Nov 13 2020, 8:26 pm

In response to surging COVID-19 cases, Ontario is revising its virus response framework and moving several health regions into more restricted levels.

In consultation with the Chief Medical Officer of Health and the Public Health Measures Table, the government announced it is lowering the thresholds for each level in the Keeping Ontario Safe and Open Framework.

The updates will help limit the spread of COVID-19 while keeping schools open, maintaining health system capacity, protecting the province’s most vulnerable, and avoiding broader lockdowns.

Details were provided Friday at a press conference by Premier Doug Ford, Deputy Premier and Health Minister Christine Elliott, and Chief Medical Officer of Health Dr. David Williams.

“Our number one priority right now is getting the numbers down and keeping people safe,” said Ford. “These adjustments are necessary to respond to the latest evidence we’re seeing and we are prepared to make further adjustments as the health experts continue to review the current public health restrictions.”

“We must do whatever it takes to stop our hospitals from being overwhelmed and protect our most vulnerable.”

The province says the latest modelling shows that if the number of new cases continues to grow at its current rate, Ontario could register up to 6,500 new cases per day by mid-December.

Within the next two weeks the province will likely exceed its intensive care threshold of 150 beds, under any potential scenario.

The changes to the framework are in response to the current data and trends, and will lower the threshold for each of the five colour-coded levels for weekly incidence rates, positivity rate, effective reproductive number, outbreak trends, and the level of community transmission.
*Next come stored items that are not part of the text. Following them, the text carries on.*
(* ===== verification/PyRe.v ===== *)
(** * Regular expressions ([re])

    The patterns of the repository checks: characters, classes, sequences,
    alternatives, repetition of a class and word boundaries, over Latin-1 text.
    [ends] is a backtracking matcher: it lists where a match that starts here
    can end.  [search] is [re.search] as a truth value, and [search_spec] relates
    it to a declarative [matches]. *)

From S2P Require Import Prelude PyStr.
Local Open Scope Z_scope.

(** [\w] *)
Definition word_char (c : ascii) : bool :=
  between 48 57 c || between 65 90 c || between 97 122 c || (code c =? 95)
  || bool_decide (code c ∈ [170; 178; 179; 181; 185; 186; 188; 189; 190])
  || (between 192 255 c && negb (code c =? 215) && negb (code c =? 247)).

Inductive re :=
  | Empty
  | Class (p : ascii → bool)
  | Plus (p : ascii → bool)
  | Seq (r1 r2 : re)
  | Alt (r1 r2 : re)
  | Boundary.

(** A literal; a literal under [re.IGNORECASE]. *)
Definition Char (c : ascii) : re := Class (Ascii.eqb c).
Definition CharI (c : ascii) : re := Class (λ d, Ascii.eqb (lower_char c) (lower_char d)).
Fixpoint literal (of_char : ascii → re) (s : string) : re :=
  match s with
  | EmptyString => Empty
  | String c s => Seq (of_char c) (literal of_char s)
  end.
Definition text : string → re := literal Char.
Definition text_i : string → re := literal CharI.
Definition opt (r : re) : re := Alt r Empty.

(** A place in a line: the character before it and the text from it on. *)
Definition place : Type := option ascii * string.

Definition is_word (c : option ascii) : bool :=
  match c with Some c => word_char c | None => false end.
Definition next_char (s : string) : option ascii :=
  match s with String c _ => Some c | EmptyString => None end.
Definition at_boundary (p : place) : bool := xorb (is_word p.1) (is_word (next_char p.2)).

Fixpoint plus_ends (p : ascii → bool) (s : string) : list place :=
  match s with
  | String c t => if p c then (Some c, t) :: plus_ends p t else []
  | EmptyString => []
  end.

Fixpoint ends (r : re) (from : place) : list place :=
  match r with
  | Empty => [from]
  | Class p => match from.2 with
               | String c t => if p c then [(Some c, t)] else []
               | EmptyString => []
               end
  | Plus p => plus_ends p from.2
  | Seq r1 r2 => mid ← ends r1 from; ends r2 mid
  | Alt r1 r2 => ends r1 from ++ ends r2 from
  | Boundary => if at_boundary from then [from] else []
  end.

Fixpoint search_from (r : re) (before : option ascii) (s : string) : bool :=
  negb (bool_decide (ends r (before, s) = []))
  || match s with String c t => search_from r (Some c) t | EmptyString => false end.
Definition search (r : re) (s : string) : bool := search_from r None s.

(** ** Specification *)

Inductive matches : re → place → place → Prop :=
  | m_empty a : matches Empty a a
  | m_class p b c t : p c = true → matches (Class p) (b, String c t) (Some c, t)
  | m_once p b c t : p c = true → matches (Plus p) (b, String c t) (Some c, t)
  | m_more p b c t z : p c = true → matches (Plus p) (Some c, t) z → matches (Plus p) (b, String c t) z
  | m_seq r1 r2 a m z : matches r1 a m → matches r2 m z → matches (Seq r1 r2) a z
  | m_left r1 r2 a z : matches r1 a z → matches (Alt r1 r2) a z
  | m_right r1 r2 a z : matches r2 a z → matches (Alt r1 r2) a z
  | m_boundary a : at_boundary a = true → matches Boundary a a.

(** The place after the first characters [pre] of a line. *)
Fixpoint last_char (before : option ascii) (pre : string) : option ascii :=
  match pre with EmptyString => before | String c pre => last_char (Some c) pre end.

Lemma plus_ends_spec p b s z : z ∈ plus_ends p s ↔ matches (Plus p) (b, s) z.
Proof.
  revert b. induction s as [|c t IH]; intros b; simpl.
  { split; [by intros ?%elem_of_nil|by inversion 1]. }
  destruct (p c) eqn:Hp.
  - rewrite elem_of_cons, (IH (Some c)). split.
    + intros [->|Hz]; [by constructor|by apply m_more].
    + inversion 1; subst; [by left|by right].
  - split; [by intros ?%elem_of_nil|inversion 1; congruence].
Qed.

Lemma ends_spec r a z : z ∈ ends r a ↔ matches r a z.
Proof.
  revert a z. induction r as [|p|p|r1 IH1 r2 IH2|r1 IH1 r2 IH2|]; intros [b s] z; simpl.
  - rewrite list_elem_of_singleton. split; [by intros ->; constructor|by inversion 1].
  - destruct s as [|c t]; [split; [by intros ?%elem_of_nil|by inversion 1]|].
    destruct (p c) eqn:Hp.
    + rewrite list_elem_of_singleton. split; [by intros ->; constructor|by inversion 1].
    + split; [by intros ?%elem_of_nil|inversion 1; congruence].
  - apply plus_ends_spec.
  - rewrite list_elem_of_bind. split.
    + intros (m & Hz & Hm). apply (m_seq _ _ _ m); [by apply IH1|by apply IH2].
    + inversion 1; subst. eexists. split; [by apply IH2|by apply IH1].
  - rewrite elem_of_app, IH1, IH2. split; [intros []; by constructor|inversion 1; auto].
  - destruct (at_boundary (b, s)) eqn:Hb.
    + rewrite list_elem_of_singleton. split; [by intros ->; constructor|by inversion 1].
    + split; [by intros ?%elem_of_nil|inversion 1; congruence].
Qed.

(** A search succeeds exactly when the pattern matches somewhere in the line. *)
Lemma search_from_spec r b s :
  search_from r b s = true ↔
    ∃ pre rest z, s = pre +:+ rest ∧ matches r (last_char b pre, rest) z.
Proof.
  revert b. induction s as [|c t IH]; intros b; cbn [search_from];
    rewrite orb_true_iff, negb_true_iff, bool_decide_eq_false.
  - split.
    + intros [Hne|]; [|done]. destruct (ends r (b, "")) as [|z l] eqn:E; [done|].
      exists "", "", z. split; [done|]. apply ends_spec. cbn [last_char]. rewrite E. by left.
    + intros ([|] & rest & z & E & Hm); [|done]. change ("" = rest) in E. subst rest.
      left. apply ends_spec in Hm. intros E. cbn [last_char] in Hm. rewrite E in Hm. by apply elem_of_nil in Hm.
  - rewrite IH. split.
    + intros [Hne|(pre & rest & z & -> & Hm)]; [|by exists (String c pre), rest, z].
      destruct (ends r (b, String c t)) as [|z l] eqn:E; [done|].
      exists "", (String c t), z. split; [done|]. apply ends_spec. cbn [last_char]. rewrite E. by left.
    + intros ([|d pre] & rest & z & E & Hm).
      * change (String c t = rest) in E. subst rest. left. apply ends_spec in Hm. intros E. cbn [last_char] in Hm. rewrite E in Hm.
        by apply elem_of_nil in Hm.
      * rewrite str_app_cons in E. injection E as -> ->. right. by exists pre, rest, z.
Qed.

Lemma search_spec r s :
  search r s = true ↔ ∃ pre rest z, s = pre +:+ rest ∧ matches r (last_char None pre, rest) z.
Proof. apply search_from_spec. Qed.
“Over the last week we have seen an alarming shift in the trends of key public health indicators in regions across the province,” said Minister Elliott. “The COVID-19 pandemic continues to evolve, and our government’s response must evolve with it.”

Based on these new thresholds, the province is moving multiple public health unit regions to more restrictive levels of the framework.

Government of Ontario

Red- Control

Starting at 12:01 am on Monday, November 16, Hamilton, Halton, Peel, and York will be moved into the red “control zone.”
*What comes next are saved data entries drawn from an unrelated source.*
Lemma int_head n : number_head (str_of_Z n) = true.
Proof.
  assert (∀ n, ∃ c r, to_dec n = String c r ∧ is_dec_digit c = true) as Hhead.
  { intros k. pose proof (numw_dec (ndigits 10 k) k) as Hall. pose proof (ndigits_pos 10 k) as Hp.
    unfold to_dec in *. destruct (ndigits 10 k); [lia|]. simpl in *. apply andb_true_iff in Hall as [? _].
    eauto. }
  unfold str_of_Z. destruct (n <? 0).
  - destruct (Hhead (- n)) as (c & r & -> & Hc). simpl. by rewrite Hc.
  - destruct (Hhead n) as (c & r & -> & Hc). simpl. by rewrite Hc.
Qed.

Lemma print_head st level j : json_ok j = true → value_head (print st level j) = true.
Proof.
  destruct j as [|[]|n|f|s|l|ps]; simpl; intros Hj; try done.
  - apply number_value_head, int_head.
  - apply andb_true_iff in Hj as [Hj _]. by apply number_value_head.
  - by apply bracketed_head.
  - by apply bracketed_head.
Qed.

(** A separator, a closing bracket: what ends a member. *)
Definition is_close (c : ascii) : Prop := c = "]"%char ∨ c = "}"%char.

Lemma delimited_close st level c t : is_close c → delimited (newline st level +:+ String c t).
Proof. intros Hc. unfold newline. destruct (indent st); [done|]. by destruct Hc as [-> | ->]. Qed.

Lemma delimited_sep st level t : style_ok st → delimited (item_sep st +:+ newline st level +:+ t).
Proof. intros [H _]. by apply elem_of_cons in H as [-> | ->%list_elem_of_singleton]. Qed.

Lemma scan_close st level c t :
  is_close c → scan_delimiter c (newline st level +:+ String c t) = Ok (false, t).
Proof.
  intros Hc. unfold scan_delimiter. rewrite skip_ws_app by apply newline_space.
  rewrite skip_ws_cons by (by destruct Hc as [-> | ->]). by rewrite Z.eqb_refl.
Qed.

Lemma scan_sep st level c t :
  style_ok st → is_close c → value_head t = true →
  scan_delimiter c (item_sep st +:+ newline st level +:+ t) = Ok (true, t).
Proof.
  intros [Hs _] Hc Ht.
  assert (item_sep st = String "," (str_drop 1 (item_sep st))
    ∧ str_all json_space (str_drop 1 (item_sep st)) = true) as [-> Hw].
  { by apply elem_of_cons in Hs as [-> | ->%list_elem_of_singleton]. }
  generalize dependent (str_drop 1 (item_sep st)). intros w Hw. unfold scan_delimiter.
  rewrite str_app_cons, skip_ws_cons by done.
  rewrite (proj2 (Z.eqb_neq _ _)) by (by destruct Hc as [-> | ->]). simpl.
  rewrite skip_ws_app, skip_ws_app, value_head_skip; [done|done|apply newline_space|done].
Qed.

Section scan_members.
Context {A : Type} (elem : string → res (A * string)) (st : style) (level : nat) (closing : ascii).
Hypotheses (Hst : style_ok st) (Hclose : is_close closing).

(** [elem] reads the text [p] as [x] wherever a number may end. *)
Definition reads (px : string * A) : Prop :=
  value_head px.1 = true ∧ ∀ t, delimited t → elem (px.1 +:+ t) = Ok (px.2, t).

Lemma scan_list_join items fuel t :
  Forall reads items → items ≠ [] → (length items <= fuel)%nat →
  scan_list elem closing fuel
    (join (item_sep st +:+ newline st (S level)) items.*1 +:+ newline st level +:+ String closing t)
  = Ok (items.*2, t).
Proof.
  intros Hi Hne. revert fuel. induction Hi as [|[p x] items [_ Hx] Hi IH]; [done|]. simpl in Hx.
  intros [|fuel] Hf; simpl in Hf; [lia|]. destruct items as [|[p' x'] items].
  - simpl. rewrite Hx by (by apply delimited_close). simpl. by rewrite scan_close.
  - change (join ?s ((p, x) :: (p', x') :: items).*1) with (p +:+ s +:+ join s ((p', x') :: items).*1).
    rewrite <- !str_app_assoc. cbn [scan_list].
    rewrite Hx by (by apply delimited_sep). cbn [mbind res_bind].
    rewrite scan_sep; [|done..|].
    2:{ apply Forall_cons in Hi as [[Hh _] _]. apply value_head_app. simpl in Hh.
        destruct items; simpl; [done|by apply value_head_app]. }
    cbn [mbind res_bind]. rewrite IH; [done|done|simpl in *; lia].
Qed.

Lemma join_head items : Forall reads items → items ≠ [] → ∀ sep, value_head (join sep items.*1) = true.
Proof.
  intros [|[p x] [|]] Hne sep; [done|..]; destruct H; simpl; [done|by apply value_head_app].
Qed.

Lemma join_length_elem sep ps p : p ∈ ps → (String.length p <= String.length (join sep ps))%nat.
Proof.
  induction ps as [|x ps IH]; [by intros ?%elem_of_nil|]. intros [->|Hp]%elem_of_cons.
  - destruct ps; simpl; [done|]. rewrite !str_length_app. lia.
  - destruct ps as [|y ps]; [by apply elem_of_nil in Hp|]. specialize (IH Hp).
    change (join sep (x :: y :: ps)) with (x +:+ sep +:+ join sep (y :: ps)).
    rewrite !str_length_app. lia.
Qed.

Lemma join_length_count sep ps :
  sep ≠ "" → Forall (λ p, value_head p = true) ps → (length ps <= String.length (join sep ps))%nat.
Proof.
  intros Hs. assert (1 <= String.length sep)%nat by (destruct sep; [done|simpl; lia]).
  induction 1 as [|x ps Hx Hps IH]; [done|].
  assert (1 <= String.length x)%nat by (destruct x; [done|simpl; lia]).
  destruct ps as [|y ps]; [simpl; lia|].
  change (join sep (x :: y :: ps)) with (x +:+ sep +:+ join sep (y :: ps)).
  rewrite !str_length_app. simpl in *. lia.
Qed.

(** A bracketed list is read back, member by member. *)
Lemma scan_bracketed opening items fuel t :
  Forall reads items → (String.length (bracketed st level opening closing items.*1) <= S fuel)%nat →
  ∃ r, bracketed st level opening closing items.*1 +:+ t = String opening r
    ∧ scan_body elem closing fuel r = Ok (items.*2, t).
Proof.
  intros Hi Hf. destruct (decide (items = [])) as [->|Hne].
  - exists (String closing t). split; [done|]. unfold scan_body.
    rewrite skip_ws_cons by (by destruct Hclose as [-> | ->]). simpl. by rewrite Z.eqb_refl.
  - pose proof (join_head items Hi Hne (item_sep st +:+ newline st (S level))) as Hh.
    set (sep := item_sep st +:+ newline st (S level)) in *.
    assert (bracketed st level opening closing items.*1
      = String opening (newline st (S level) +:+ join sep items.*1
          +:+ newline st level +:+ String closing "")) as E.
    { by destruct items. }
    rewrite E in *. eexists. split; [rewrite str_app_cons; reflexivity|].
    unfold scan_body. rewrite <- !str_app_assoc, skip_ws_app by apply newline_space.
    rewrite value_head_skip by (by apply value_head_app).
    destruct (value_head_open _ (value_head_app _ (newline st level +:+ String closing "" +:+ t) Hh)) as [H1 H2].
    assert (closes closing (join sep items.*1 +:+ newline st level +:+ String closing "" +:+ t) = None) as ->.
    { by destruct Hclose as [-> | ->]. }
    apply scan_list_join; [done|done|].
    assert (length items.*1 <= String.length (join sep items.*1))%nat as Hl.
    { apply join_length_count.
      - destruct Hst as [Hs _]. unfold sep. by apply elem_of_cons in Hs as [-> | ->%list_elem_of_singleton].
      - apply Forall_fmap. eapply Forall_impl; [exact Hi|]. by intros ? []. }
    rewrite length_fmap in Hl. simpl in Hf. rewrite !str_length_app in Hf. simpl in Hf. lia.
Qed.
End scan_members.

Lemma bracketed_elem st level o c ps p :
  p ∈ ps → (String.length p < String.length (bracketed st level o c ps))%nat.
Proof.
  intros Hp. pose proof (join_length_elem (item_sep st +:+ newline st (S level)) ps p Hp).
  destruct ps; [by apply elem_of_nil in Hp|]. unfold bracketed. simpl String.length.
  rewrite !str_length_app. simpl in *. lia.
Qed.

Lemma scan_key_printed st k t :
  style_ok st → value_head t = true → scan_key (quoted (ensure_ascii st) k +:+ key_sep st +:+ t) = Ok (k, t).
Proof.
  intros [_ Hs] Ht. rewrite quoted_app. unfold scan_key. simpl. rewrite scan_string_quoted. simpl.
  apply elem_of_cons in Hs as [-> | ->%list_elem_of_singleton]; rewrite str_app_cons, skip_ws_cons by done;
    simpl; [by rewrite value_head_skip|].
  change (" " ++ t)%string with (" " +:+ t). by rewrite skip_ws_app, value_head_skip.
Qed.

Lemma number_head_app s t : number_head s = true → number_head (s +:+ t) = true.
Proof.
  destruct s as [|c [|d r]]; try done. simpl. rewrite andb_false_r, orb_false_r. by intros ->.
Qed.

Lemma forallb_elem {A} (f : A → bool) l x : forallb f l = true → x ∈ l → f x = true.
Proof. intros H Hx. by apply (proj1 (forallb_forall _ _) H), list_elem_of_In. Qed.

Section scan_printed.
Context (pc : string → res json).

(** What was printed scans back to the same document, in any context where a
    value may end. *)
Lemma scan_print st j :
  style_ok st → json_ok j = true → ∀ level t fuel,
  delimited t → (String.length (print st level j) <= fuel)%nat →
  scan_value_with pc fuel (print st level j +:+ t) = Ok (j, t).
Proof.
  intros Hst. induction j as [|b|n|f|s|l IH|ps IH]; intros Hj level t fuel Ht Hf;
    pose proof (print_head st level _ Hj) as Hh;
    (destruct fuel as [|fuel]; [destruct (print _ _ _); [done|simpl in Hf; lia]|]).
  - by destruct t.
  - by destruct b, t.
  - cbn [print json_ok] in *. apply Z.leb_le in Hj. destruct (str_of_Z_scan pc n Hj) as [Hn Hs].
    rewrite scan_value_word by (by apply number_head_app). by apply scan_word_local.
  - cbn [print json_ok] in *. unfold float_ok in Hj. apply andb_true_iff in Hj as [Hn Hs].
    destruct (scan_word (float_repr f)) as [[[] []]|] eqn:E; try done. bool_facts. subst.
    rewrite scan_value_word by (by apply number_head_app).
    apply scan_word_local; [done..|]. by rewrite scan_word_number.
  - cbn [print]. rewrite quoted_app. simpl. by rewrite scan_string_quoted.
  - cbn [print json_ok] in *. set (items := (λ x, (print st (S level) x, x)) <$> l).
    assert (print st (S level) <$> l = items.*1 ∧ items.*2 = l) as [E1 E2].
    { unfold items. rewrite <- !list_fmap_compose. split; [done|]. apply list_fmap_id. }
    rewrite E1 in *.
    destruct (scan_bracketed (scan_value_with pc fuel) st level "]" Hst (or_introl eq_refl) "[" items fuel t)
      as (r & -> & Hr); [|done|].
    { pose proof (proj1 (Forall_forall _ _) IH) as IHx. clear IH. apply Forall_forall. intros px (x & -> & Hx)%list_elem_of_fmap.
      pose proof (forallb_elem _ _ _ Hj Hx). split; simpl; [by apply print_head|].
      intros u Hu. apply IHx; [done..|].
      assert (print st (S level) x ∈ items.*1) as Hin.
      { rewrite <- E1. apply list_elem_of_fmap. by exists x. }
      apply (bracketed_elem st level "[" "]") in Hin. lia. }
    cbn [scan_value_with]. change (code "[") with 91. simpl. rewrite Hr. simpl. by rewrite E2.
  - cbn [print json_ok] in *.
    set (txt := λ p : string * json, quoted (ensure_ascii st) p.1 +:+ key_sep st +:+ print st (S level) p.2) in *.
    set (items := (λ p, (txt p, p)) <$> ps).
    assert (txt <$> ps = items.*1 ∧ items.*2 = ps) as [E1 E2].
    { unfold items. rewrite <- !list_fmap_compose. split; [done|]. apply list_fmap_id. }
    rewrite E1 in *.
    edestruct (scan_bracketed (λ s, '(k, r) ← scan_key s; '(x, r) ← scan_value_with pc fuel r; Ok ((k, x), r))
      st level "}" Hst (or_intror eq_refl) "{" items fuel t) as (r & -> & Hr); [|done|].
    { pose proof (proj1 (Forall_forall _ _) IH) as IHx. clear IH. apply Forall_forall. intros px (x & -> & Hx)%list_elem_of_fmap.
      pose proof (forallb_elem _ _ _ Hj Hx) as Hxo. simpl in Hxo. split; [done|].
      intros u Hu. unfold txt. cbn [fst snd]. rewrite <- !str_app_assoc, scan_key_printed;
        [|done|by apply value_head_app, print_head].
      simpl. rewrite IHx; [by destruct x|done..|].
      assert (txt x ∈ items.*1) as Hin.
      { rewrite <- E1. apply list_elem_of_fmap. by exists x. }
      apply (bracketed_elem st level "{" "}") in Hin. unfold txt in Hin.
      rewrite !str_length_app in Hin. lia. }
    cbn [scan_value_with]. change (code "{") with 123. simpl. rewrite Hr. simpl. by rewrite E2.
Qed.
Toronto will move into the red on November 14, and will face additional restrictions imposed by the city’s top doctor, Eileen de Villa. They include closing indoor dining, fitness classes, and cinemas, and reducing gatherings to just immediate households with one or two essential supports.

The red category allows for indoor dining at bars and restaurants but with a strict capacity limit of 10 people indoors. It also limits capacity in gyms to 10 people inside and prohibits movie theatres from operating.

However, the guidelines are a baseline that local officers of health can change, as in Toronto.

Orange- Restrict

Brant, Durham, Eastern Ontario, Niagara, Wellington-Dufferin-Guelph, and Waterloo will be moved into the orange “restrict” zone.

Government of Ontario

Yellow-Protect

Several health units will be moved into the yellow “protect” zone, including Huron Perth, Middlesex-London, Sudbury, Southwestern Ontario, Huron Perth, and Windsor-Essex.

The areas will stay in the new levels for a minimum of 28 days before the situation is reassessed. Movement to a more restrictive zone will be considered sooner if there are rapidly worsening trends.